Wenn ich diesen Titel überdenke, wird mir beinahe schlecht. Wir sind mittlerweile maximal das Land der „F*ck-deine-Mutter-Rap-Giganten“. Offensichtlich sind wir aber kein Land der Dichter und Denker mehr, wenn man seinen Blick auf die heutige Alltagssprache richtet. Ich habe immer noch die Hoffnung, dass der kleine Prozentsatz an Menschen, die ihr Studium trotz des Zeitgeistes mit summa cum laude abschließen, eine Leistung für das Land bringen können, die dem Titel „Land der Denker“ gerecht werden könnte. Ob die Dichter unserer Zeit im Kampf gegen diese Sprachseuche noch lange bestehen können, weiß ich nicht.

Dichter kann man nämlich niemanden mehr nennen, der im Geschäft der „Reimkunst“ heute noch tätig ist. Die Message spielt keine Rolle mehr, würde man sein Leben nämlich nach dieser richten, hätten wir sehr viel mehr Ehebrecher, Drogendealer und Lebemänner, als wir vertragen können. Dann würden Söhne nur noch Mütter von Mitschülern angraben und alle Frauen nach der Schule oder Arbeit auf dem Strich auf und ab laufen, um testosteronüberbelasteten Fitnessjunkies Gefälligkeiten zu erfüllen (weil die natürlich alle eine ganze Stange Geld verdienen, die sie nur für Drogen, Hauspartys in den eigenen Villen und Lapdances zahlreicher silikonverkleideter Frauen ohne Selbstvertrauen ausgeben).

Im Grunde will ich mich eigentlich so gar nicht über die heutige Thematik des Genres auslassen, ich höre mir selbst gern den einen oder anderen Interpreten an. Die Frage ist, ob dabei alle Zuhörer den gleichen Gedankengang haben wie ich. Wenn ich so manches Gespräch in düsteren Ecken von Diskotheken erinnere, befürchte ich nämlich das Schlimmste. Da geht es nur noch darum, wer wen verprügelt hat, wer mehr in der Hose hat, was er mit ebendiesem Gerät so alles in seiner Freizeit treibt und vieles mehr… aber bitte dabei mit möglichst geringem Wortgebrauch. Die Seuche von der ich spreche, vernichtet nämlich systematisch jedes Beiwort, das man erübrigen kann. Stattdessen hängt man zusammenhanglose Floskeln an, die möglichst adrett daherkommen sollen, ohne zu viel Tiefe zu bieten. Aus „Wie war dein Tag?“ „Mein Tag war eigentlich nicht so spannend“ (als banales Beispiel) wird im Slang: „Wie war Tag, Bruder?“ „Bruder voll minus ja“. Ob hier der Ursprung in der Rapszene liegt, weiß ich nicht, das Wort Bruder war jedenfalls noch nie so präsent in Alltagssprache und Hip-Hop-Lyrics wie heutzutage. Vielleicht kann man hier von einer nationalen Sprachreduzierung sprechen, oder gar Sprachverfall, ich für meinen Teil kann jedenfalls nicht bestätigen, dass die Menschen „immer schlauer“ werden, wenn ich ein Fazit aus allen an einem Tag gehörten Gesprächen ziehe.

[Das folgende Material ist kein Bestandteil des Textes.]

Lemma range_from_length (n : nat) (lo : Z) : length (range_from lo n) = n.
Proof. revert lo. induction n as [|n IH]; intros lo; simpl; auto. Qed.

Lemma py_range_In (lo hi l : Z) : In l (py_range lo hi) <-> lo <= l < hi.
Proof. unfold py_range. rewrite range_from_In. lia. Qed.

Lemma py_range_length (lo hi : Z) : lo <= hi -> Z.of_nat (length (py_range lo hi)) = hi - lo.
Proof. intros H. unfold py_range. rewrite range_from_length. lia. Qed.

Lemma py_range_empty (lo hi : Z) : hi <= lo -> py_range lo hi = [].
Proof.
  intros H. unfold py_range. replace (Z.to_nat (hi - lo)) with 0%nat by lia. reflexivity.
Qed.

Lemma fold_left_max_ge (l : list Z) (x : Z) : x <= fold_left Z.max l x.
Proof.
  revert x. induction l as [|y t IH]; intros x; simpl; [lia|].
  specialize (IH (Z.max x y)). lia.
Qed.

Lemma fold_left_max_bound (l : list Z) (x y : Z) : In y l -> y <= fold_left Z.max l x.
Proof.
  revert x. induction l as [|z t IH]; intros x; simpl; [contradiction|].
  intros [-> | Hin].
  - pose proof (fold_left_max_ge t (Z.max x y)). lia.
  - apply IH. assumption.
Qed.

Lemma fold_left_max_In (l : list Z) (x : Z) :
  fold_left Z.max l x = x \/ In (fold_left Z.max l x) l.
Proof.
  revert x. induction l as [|y t IH]; intros x; simpl; [left; reflexivity|].
  destruct (IH (Z.max x y)) as [H | H].
  - rewrite H. destruct (Z.max_spec x y) as [[_ ->] | [_ ->]]; auto.
  - auto.
Qed.

Lemma np_max_spec (a : ndarray Z) (m : Z) :
  np_max a = Ok m -> In m (data a) /\ forall x, In x (data a) -> x <= m.
Proof.
  unfold np_max. destruct (data a) as [|x t]; [discriminate|].
  intros H. injection H as <-. split.
  - destruct (fold_left_max_In t x) as [-> | H]; [left; reflexivity | right; exact H].
  - intros y [<- | Hy]; [apply fold_left_max_ge | apply fold_left_max_bound; exact Hy].
Qed.

Lemma np_max_returns (a : ndarray Z) : data a <> [] -> exists m, np_max a = Ok m.
Proof.
  unfold np_max. destruct (data a) as [|x t]; [congruence|]. intros _. eauto.
Qed.

Lemma np_max_nonempty (a : ndarray Z) (m : Z) : np_max a = Ok m -> data a <> [].
Proof. unfold np_max. destruct (data a); [discriminate | discriminate]. Qed.


Lemma count_if_cons (f : Z -> bool) (x : Z) (l : list Z) :
  count_if f (x :: l) = (if f x then 1 else 0) + count_if f l.
Proof. unfold count_if. simpl. destruct (f x); simpl; lia. Qed.

Lemma count_if_partition (f : Z -> bool) (l : list Z) :
  count_if f l + count_if (fun x => negb (f x)) l = Z.of_nat (length l).
Proof.
  induction l as [|x t IH]; [reflexivity|].
  rewrite !count_if_cons. simpl length. destruct (f x); simpl; lia.
Qed.

Lemma count_if_all (f : Z -> bool) (l : list Z) :
  (forall x, In x l -> f x = true) -> count_if f l = Z.of_nat (length l).
Proof.
  induction l as [|x t IH]; intros H; [reflexivity|].
  rewrite count_if_cons, (H x (or_introl eq_refl)), IH.
  - simpl length. lia.
  - intros y Hy. apply H. right. exact Hy.
Qed.

Lemma count_if_none (f : Z -> bool) (l : list Z) :
  (forall x, In x l -> f x = false) -> count_if f l = 0.
Proof.
  induction l as [|x t IH]; intros H; [reflexivity|].
  rewrite count_if_cons, (H x (or_introl eq_refl)), IH; [reflexivity|].
  intros y Hy. apply H. right. exact Hy.
Qed.


(** ** The overlap test *)

Lemma nth_map_eqb (ls : list Z) (l : Z) (i : nat) :
  nth i (map (fun x => x =? l) ls) false = true <->
  (i < length ls)%nat /\ nth i ls 0 = l.
Proof.
  revert i. induction ls as [|x t IH]; intros [|i]; simpl.
  - split; [discriminate | lia].
  - split; [discriminate | lia].
  - rewrite Z.eqb_eq. split; [intros ->; split; [lia | reflexivity] | tauto].
  - rewrite IH. split; intros [H1 H2]; split; auto; lia.
Qed.

Lemma cluster_hits_overlaps (labeled : ndarray Z) (mask : ndarray bool) (l : Z) :
  cluster_hits labeled mask l = true <-> overlaps labeled mask l.
Proof.
  unfold cluster_hits, overlaps, in_cluster. rewrite existsb_nth_true.
  split; intros [i H]; exists i; rewrite nth_zip_and, andb_true_iff, nth_map_eqb in *;
    exact H.
Qed.

Lemma cluster_hits_overlaps_both (labeled : ndarray Z) (a b : ndarray bool) (l : Z) :
  cluster_hits labeled (mk_ndarray (shape a) (zip_and (data a) (data b))) l = true <->
  overlaps_both labeled a b l.
Proof.
  rewrite cluster_hits_overlaps. unfold overlaps, overlaps_both. simpl.
  split; intros [i [H1 H2]]; exists i; rewrite nth_zip_and in *; auto.
Qed.

(** ** The two loops *)

Lemma ground_truth_loop_total (labels : list Z) (lgt : ndarray Z) (inter : ndarray bool)
    (tp fn tp' fn' : Z) :
  ground_truth_loop labels lgt inter tp fn = Ok (tp', fn') ->
  tp' + fn' = tp + fn + Z.of_nat (length labels) /\ tp <= tp' /\ fn <= fn'.
Proof.
  revert tp fn. induction labels as [|l rest IH]; intros tp fn; simpl.
  - intros H. injection H as <- <-. lia.
  - destruct (logical_and (np_eq lgt l) inter) as [ov|e]; simpl; [|discriminate].
    destruct (np_any ov); intros H; apply IH in H; lia.
Qed.

Lemma prediction_loop_monotone (labels : list Z) (lpred : ndarray Z) (gt : ndarray bool)
    (fp fp' : Z) :
  prediction_loop labels lpred gt fp = Ok fp' ->
  fp <= fp' <= fp + Z.of_nat (length labels).
Proof.
  revert fp. induction labels as [|l rest IH]; intros fp; simpl.
  - intros H. injection H as <-. lia.
  - destruct (logical_and (np_eq lpred l) gt) as [ov|e]; simpl; [|discriminate].
    destruct (negb (np_any ov)); intros H; apply IH in H; lia.
Qed.

Lemma loop_test (labeled : ndarray Z) (mask : ndarray bool) (l : Z) :
  shape labeled = shape mask ->
  exists ov, logical_and (np_eq labeled l) mask = Ok ov /\
             np_any ov = cluster_hits labeled mask l.
Proof.
  intros Hs. rewrite logical_and_same_shape by exact Hs.
  eexists. split; reflexivity.
Qed.

Lemma ground_truth_loop_counts (labels : list Z) (lgt : ndarray Z) (inter : ndarray bool)
    (tp fn : Z) :
  shape lgt = shape inter ->
  ground_truth_loop labels lgt inter tp fn =
  Ok (tp + count_if (cluster_hits lgt inter) labels,
      fn + count_if (fun l => negb (cluster_hits lgt inter l)) labels).
Proof.
  intros Hs. revert tp fn. induction labels as [|l rest IH]; intros tp fn.
  - simpl. unfold count_if. simpl. rewrite !Z.add_0_r. reflexivity.
  - cbn [ground_truth_loop]. destruct (loop_test lgt inter l Hs) as [ov [Hov Hany]].
    rewrite Hov. cbn [bind]. rewrite Hany.
    rewrite !count_if_cons.
    destruct (cluster_hits lgt inter l); simpl; rewrite IH; f_equal; f_equal; lia.
Qed.

Lemma prediction_loop_counts (labels : list Z) (lpred : ndarray Z) (gt : ndarray bool)
    (fp : Z) :
  shape lpred = shape gt ->
  prediction_loop labels lpred gt fp =
  Ok (fp + count_if (fun l => negb (cluster_hits lpred gt l)) labels).
Proof.
  intros Hs. revert fp. induction labels as [|l rest IH]; intros fp.
  - simpl. unfold count_if. simpl. rewrite Z.add_0_r. reflexivity.
  - cbn [prediction_loop]. destruct (loop_test lpred gt l Hs) as [ov [Hov Hany]].
    rewrite Hov. cbn [bind]. rewrite Hany.
    rewrite count_if_cons.
    destruct (cluster_hits lpred gt l); simpl; rewrite IH; f_equal; lia.
Qed.

(** ** Lesion-wise counting under the labeler's contract *)

Section LesionWise.

Variable cc : ndarray bool -> Z -> result (ndarray Z).
Hypothesis Hcc : labeler_contract cc.

(** The run of [lesion_wise_counts] that produced given counts. *)
Lemma lesion_wise_counts_run (gt pred : ndarray bool) (c tp fp fn : Z) :
  lesion_wise_counts cc gt pred c = Ok (tp, fp, fn) ->
  exists inter lgt lpred kgt kpred,
    logical_and gt pred = Ok inter /\
    cc gt c = Ok lgt /\ np_max lgt = Ok kgt /\
    cc pred c = Ok lpred /\ np_max lpred = Ok kpred /\
    ground_truth_loop (py_range 1 (kgt + 1)) lgt inter 0 0 = Ok (tp, fn) /\
    prediction_loop (py_range 1 (kpred + 1)) lpred gt 0 = Ok fp.
Proof.
  unfold lesion_wise_counts.
  destruct (logical_and gt pred) as [inter|] eqn:Hi; simpl; [|discriminate].
  destruct (cc gt c) as [lgt|] eqn:Hg; simpl; [|discriminate].
  destruct (np_max lgt) as [kgt|] eqn:Hkg; simpl; [|discriminate].
  destruct (if kgt >? 0 then _ else _) as [[tp0 fn0]|] eqn:Hloop; simpl; [|discriminate].
  destruct (cc pred c) as [lpred|] eqn:Hp; simpl; [|discriminate].
  destruct (np_max lpred) as [kpred|] eqn:Hkp; simpl; [|discriminate].
  destruct (if kpred >? 0 then _ else _) as [fp0|] eqn:Hloop'; simpl; [|discriminate].
  intros H. injection H as -> -> ->.
  exists inter, lgt, lpred, kgt, kpred.
  do 5 (split; [first [reflexivity | assumption]|]). split.
  - revert Hloop. destruct (Z.gtb_spec kgt 0); intros Hloop; [exact Hloop|].
    rewrite py_range_empty by lia. exact Hloop.
  - revert Hloop'. destruct (Z.gtb_spec kpred 0); intros Hloop'; [exact Hloop'|].
    rewrite py_range_empty by lia. exact Hloop'.
Qed.

Lemma labeled_max_nonneg (im : ndarray bool) (c : Z) (labeled : ndarray Z) (k : Z) :
  cc im c = Ok labeled -> np_max labeled = Ok k -> 0 <= k.
Proof.
  intros Hl Hk. apply np_max_spec in Hk as [Hin _].
  exact (cc_nonneg cc Hcc im c labeled Hl k Hin).
Qed.

(** Every component is a label between 1 and the maximum, and conversely. *)
Lemma cluster_labels_range (im : ndarray bool) (c : Z) (labeled : ndarray Z) (k l : Z) :
  cc im c = Ok labeled -> np_max labeled = Ok k ->
  In l (cluster_labels labeled) <-> In l (py_range 1 (k + 1)).
Proof.
  intros Hl Hk. unfold cluster_labels.
  rewrite nodup_In, filter_In, negb_true_iff, Z.eqb_neq, py_range_In.
  pose proof (np_max_spec labeled k Hk) as [_ Hmax]. split.
  - intros [Hin Hne]. pose proof (cc_nonneg cc Hcc im c labeled Hl l Hin).
    specialize (Hmax l Hin). lia.
  - intros Hr. split; [|lia].
    apply (cc_contiguous cc Hcc im c labeled k Hl Hk). lia.
Qed.

(** The number of components is the maximum label. *)
Lemma num_components_max (im : ndarray bool) (c : Z) (labeled : ndarray Z) (k : Z) :
  cc im c = Ok labeled -> np_max labeled = Ok k -> num_components labeled = k.
Proof.
  intros Hl Hk. unfold num_components.
  pose proof (labeled_max_nonneg im c labeled k Hl Hk) as H0.
  transitivity (Z.of_nat (length (py_range 1 (k + 1))));
    [|rewrite py_range_length by lia; lia].
  f_equal. apply Permutation.Permutation_length.
  apply Permutation.NoDup_Permutation.
  - apply NoDup_nodup.
  - apply range_from_NoDup.
  - intros l. apply (cluster_labels_range im c labeled k l Hl Hk).
Qed.

Lemma labeled_shape_length (im : ndarray bool) (c : Z) (labeled : ndarray Z) :
  cc im c = Ok labeled ->
  shape labeled = shape im /\ length (data labeled) = length (data im).
Proof. apply (cc_shape cc Hcc). Qed.

(** On equal shapes the counts are the numbers of clusters that pass, or
    fail, the overlap test. *)
Lemma lesion_wise_counts_eq (gt pred : ndarray bool) (c : Z) (lgt lpred : ndarray Z)
    (kgt kpred : Z) :
  shape gt = shape pred ->
  cc gt c = Ok lgt -> np_max lgt = Ok kgt ->
  cc pred c = Ok lpred -> np_max lpred = Ok kpred ->
  let inter := mk_ndarray (shape gt) (zip_and (data gt) (data pred)) in
  lesion_wise_counts cc gt pred c =
  Ok (count_if (cluster_hits lgt inter) (py_range 1 (kgt + 1)),
      count_if (fun l => negb (cluster_hits lpred gt l)) (py_range 1 (kpred + 1)),
      count_if (fun l => negb (cluster_hits lgt inter l)) (py_range 1 (kgt + 1))).
Proof.
  intros Hs Hg Hkg Hp Hkp inter.
  destruct (labeled_shape_length gt c lgt Hg) as [Hsg _].
  destruct (labeled_shape_length pred c lpred Hp) as [Hsp _].
  assert (Hgl : forall labels,
    ground_truth_loop labels lgt inter 0 0 =
    Ok (count_if (cluster_hits lgt inter) labels,
        count_if (fun l => negb (cluster_hits lgt inter l)) labels)).
  { intros labels. rewrite ground_truth_loop_counts by exact Hsg. reflexivity. }
  assert (Hpl : forall labels,
    prediction_loop labels lpred gt 0 =
    Ok (count_if (fun l => negb (cluster_hits lpred gt l)) labels)).
  { intros labels. rewrite prediction_loop_counts by congruence. reflexivity. }
  unfold lesion_wise_counts.
  rewrite (logical_and_same_shape gt pred Hs). fold inter. cbn [bind].
  rewrite Hg. cbn [bind]. rewrite Hkg. cbn [bind].
  replace (if kgt >? 0 then _ else _)
    with (ground_truth_loop (py_range 1 (kgt + 1)) lgt inter 0 0).
  2:{ destruct (Z.gtb_spec kgt 0); [reflexivity|].
      rewrite py_range_empty by lia. reflexivity. }
  rewrite Hgl. cbn [bind]. rewrite Hp. cbn [bind]. rewrite Hkp. cbn [bind].
  replace (if kpred >? 0 then _ else _)
    with (prediction_loop (py_range 1 (kpred + 1)) lpred gt 0).
  2:{ destruct (Z.gtb_spec kpred 0); [reflexivity|].
      rewrite py_range_empty by lia. reflexivity. }
  rewrite Hpl. reflexivity.
Qed.

(** The counting part returns on arrays of one non-zero size and shape. *)
Lemma lesion_wise_counts_returns (gt pred : ndarray bool) (c : Z) :
  well_formed gt -> well_formed pred -> shape gt = shape pred ->
  data gt <> [] -> valid_connectivity c = true ->
  exists tp fp fn, lesion_wise_counts cc gt pred c = Ok (tp, fp, fn).
Proof.
  intros Wg Wp Hs Hne Hc.
  destruct (cc_returns cc Hcc gt c Wg Hc) as [lgt Hg].
  destruct (cc_returns cc Hcc pred c Wp Hc) as [lpred Hp].
  destruct (labeled_shape_length gt c lgt Hg) as [_ Hlg].
  destruct (labeled_shape_length pred c lpred Hp) as [_ Hlp].
  assert (Hlen : length (data pred) = length (data gt)).
  { unfold well_formed in Wg, Wp. rewrite Hs in Wg.
    destruct (shape pred) as [[x y] z]. lia. }
  destruct (np_max_returns lgt) as [kgt Hkg].
  { intros E. rewrite E in Hlg. destruct (data gt); [congruence | discriminate]. }
  destruct (np_max_returns lpred) as [kpred Hkp].
  { intros E. rewrite E, Hlen in Hlp. destruct (data gt); [congruence | discriminate]. }
  do 3 eexists. apply (lesion_wise_counts_eq gt pred c lgt lpred kgt kpred); assumption.
Qed.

Ansonsten bleibt mir nur der verschwindend geringe Gedanke, der mich zum Anfang meiner These zurückführt: Wahrscheinlich hat man so auch über mich und meine Generation gedacht, als ich jünger war – und diese Personen so alt, wie ich jetzt. Wenn es nur ein Problem des Heranwachsens bleibt, besteht eine Chance auf Rettung. Falls aber bald Worte wie Chabo und Babo in den Duden einziehen und stattdessen Artikel restlos gestrichen werden, sollte man anfangen, sich ernsthaft Sorgen zu machen.

Es gibt eintausend Motive und Hintergründe, Ideen und Denkansätze für die Herkunft, Ausprägung und Präventionsmaßnahmen in Bezug auf den „Sprachverfall“ der Jugend. Mir würden womöglich auch eintausend Texte dazu einfallen, eintausend Ideen und eintausend Lösungsansätze. Keiner davon wäre optimal, allgemeingültig oder rettend für die deutsche Kultur. Aber ich werde diesem Thema weiter auf den Zahn fühlen. Denn wenn wir unsere Sprache verlieren, verlieren wir das größte Gut der deutschen Kultur.

Demnächst gibt es mehr dazu.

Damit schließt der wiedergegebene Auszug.